Sort through the entries below and pull out lines containing the word "cbToChat".
Start of INPUT RECORDS
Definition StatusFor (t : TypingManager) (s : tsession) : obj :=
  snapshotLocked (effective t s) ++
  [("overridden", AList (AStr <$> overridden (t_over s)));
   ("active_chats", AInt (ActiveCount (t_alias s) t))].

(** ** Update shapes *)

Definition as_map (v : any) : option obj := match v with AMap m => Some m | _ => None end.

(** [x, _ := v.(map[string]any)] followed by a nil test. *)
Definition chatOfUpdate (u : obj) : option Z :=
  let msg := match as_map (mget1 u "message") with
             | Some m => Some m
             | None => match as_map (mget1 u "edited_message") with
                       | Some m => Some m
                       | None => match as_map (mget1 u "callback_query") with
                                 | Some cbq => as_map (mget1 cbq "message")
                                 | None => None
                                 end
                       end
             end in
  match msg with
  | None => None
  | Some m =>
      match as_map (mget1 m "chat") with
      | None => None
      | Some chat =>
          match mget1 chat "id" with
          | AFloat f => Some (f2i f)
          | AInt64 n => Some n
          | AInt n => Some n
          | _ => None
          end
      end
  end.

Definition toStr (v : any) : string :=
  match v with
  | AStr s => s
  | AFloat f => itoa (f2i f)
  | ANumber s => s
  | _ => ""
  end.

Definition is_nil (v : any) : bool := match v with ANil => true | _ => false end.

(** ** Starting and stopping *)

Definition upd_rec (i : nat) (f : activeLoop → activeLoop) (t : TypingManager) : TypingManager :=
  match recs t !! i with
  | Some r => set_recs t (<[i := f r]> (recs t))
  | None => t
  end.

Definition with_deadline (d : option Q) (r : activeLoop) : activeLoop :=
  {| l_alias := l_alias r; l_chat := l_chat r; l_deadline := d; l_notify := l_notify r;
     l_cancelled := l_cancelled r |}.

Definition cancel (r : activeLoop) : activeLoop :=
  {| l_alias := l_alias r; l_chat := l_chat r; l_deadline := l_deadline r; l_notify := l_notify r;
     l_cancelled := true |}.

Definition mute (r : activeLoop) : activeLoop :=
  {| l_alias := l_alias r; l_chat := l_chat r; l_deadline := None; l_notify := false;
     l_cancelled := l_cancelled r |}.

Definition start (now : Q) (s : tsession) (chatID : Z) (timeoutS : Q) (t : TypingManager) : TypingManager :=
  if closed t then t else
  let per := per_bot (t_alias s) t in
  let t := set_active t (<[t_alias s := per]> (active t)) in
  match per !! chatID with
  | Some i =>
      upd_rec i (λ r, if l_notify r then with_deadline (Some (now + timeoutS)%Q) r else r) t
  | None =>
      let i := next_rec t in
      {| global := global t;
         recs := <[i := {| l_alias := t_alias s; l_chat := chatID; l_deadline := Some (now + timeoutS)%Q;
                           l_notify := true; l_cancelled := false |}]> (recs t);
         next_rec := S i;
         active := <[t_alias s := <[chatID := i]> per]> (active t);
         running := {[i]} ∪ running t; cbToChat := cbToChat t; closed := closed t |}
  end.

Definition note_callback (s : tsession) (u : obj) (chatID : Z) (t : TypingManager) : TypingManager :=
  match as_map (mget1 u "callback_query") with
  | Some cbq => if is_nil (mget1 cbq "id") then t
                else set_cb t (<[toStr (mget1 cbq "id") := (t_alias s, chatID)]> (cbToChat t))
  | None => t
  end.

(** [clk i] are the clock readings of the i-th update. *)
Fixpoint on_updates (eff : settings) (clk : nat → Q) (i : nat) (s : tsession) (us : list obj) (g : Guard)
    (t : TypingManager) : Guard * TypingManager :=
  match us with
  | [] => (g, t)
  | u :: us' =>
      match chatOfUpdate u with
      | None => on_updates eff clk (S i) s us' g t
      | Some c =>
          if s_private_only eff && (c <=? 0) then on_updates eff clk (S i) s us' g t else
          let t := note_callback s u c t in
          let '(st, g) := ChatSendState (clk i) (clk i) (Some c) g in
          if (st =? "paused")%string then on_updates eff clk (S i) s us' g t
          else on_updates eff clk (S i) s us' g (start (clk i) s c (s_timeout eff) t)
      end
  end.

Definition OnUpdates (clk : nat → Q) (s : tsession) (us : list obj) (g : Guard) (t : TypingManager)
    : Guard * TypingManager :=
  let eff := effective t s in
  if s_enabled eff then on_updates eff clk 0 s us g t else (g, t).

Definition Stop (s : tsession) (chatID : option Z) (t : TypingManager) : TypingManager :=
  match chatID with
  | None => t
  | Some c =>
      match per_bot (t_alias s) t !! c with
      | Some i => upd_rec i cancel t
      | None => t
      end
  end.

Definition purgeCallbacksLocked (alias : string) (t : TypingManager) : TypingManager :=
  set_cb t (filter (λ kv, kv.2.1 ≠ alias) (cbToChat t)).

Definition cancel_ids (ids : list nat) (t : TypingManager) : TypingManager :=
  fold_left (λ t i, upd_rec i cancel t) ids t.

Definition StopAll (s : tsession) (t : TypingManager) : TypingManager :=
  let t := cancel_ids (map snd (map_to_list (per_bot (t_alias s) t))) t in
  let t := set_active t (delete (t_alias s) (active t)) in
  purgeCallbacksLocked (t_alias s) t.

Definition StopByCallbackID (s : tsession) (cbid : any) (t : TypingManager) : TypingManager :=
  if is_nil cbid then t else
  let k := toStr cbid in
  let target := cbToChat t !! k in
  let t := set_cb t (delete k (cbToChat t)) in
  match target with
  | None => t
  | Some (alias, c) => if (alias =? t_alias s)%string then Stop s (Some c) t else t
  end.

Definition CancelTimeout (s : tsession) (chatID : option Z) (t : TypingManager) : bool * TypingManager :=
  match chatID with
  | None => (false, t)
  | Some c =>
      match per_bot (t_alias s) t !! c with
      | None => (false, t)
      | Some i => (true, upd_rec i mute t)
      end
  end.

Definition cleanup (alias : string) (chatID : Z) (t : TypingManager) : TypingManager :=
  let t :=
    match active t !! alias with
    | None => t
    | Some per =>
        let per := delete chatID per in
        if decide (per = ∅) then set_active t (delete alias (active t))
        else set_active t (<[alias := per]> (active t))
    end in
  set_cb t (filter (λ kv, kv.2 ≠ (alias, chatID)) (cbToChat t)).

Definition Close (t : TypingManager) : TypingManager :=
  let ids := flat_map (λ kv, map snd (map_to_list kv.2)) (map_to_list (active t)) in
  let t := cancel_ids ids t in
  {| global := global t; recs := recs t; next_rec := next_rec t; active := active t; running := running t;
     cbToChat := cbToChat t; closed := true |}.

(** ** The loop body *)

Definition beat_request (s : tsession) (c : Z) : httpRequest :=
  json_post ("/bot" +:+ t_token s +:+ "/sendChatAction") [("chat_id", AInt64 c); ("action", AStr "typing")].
End of INPUT RECORDS
(EXERCISE OUTPUT):
         running := {[i]} ∪ running t; cbToChat := cbToChat t; closed := closed t |}
                else set_cb t (<[toStr (mget1 cbq "id") := (t_alias s, chatID)]> (cbToChat t))
  set_cb t (filter (λ kv, kv.2.1 ≠ alias) (cbToChat t)).
  let target := cbToChat t !! k in
  let t := set_cb t (delete k (cbToChat t)) in
  set_cb t (filter (λ kv, kv.2 ≠ (alias, chatID)) (cbToChat t)).
     cbToChat := cbToChat t; closed := true |}.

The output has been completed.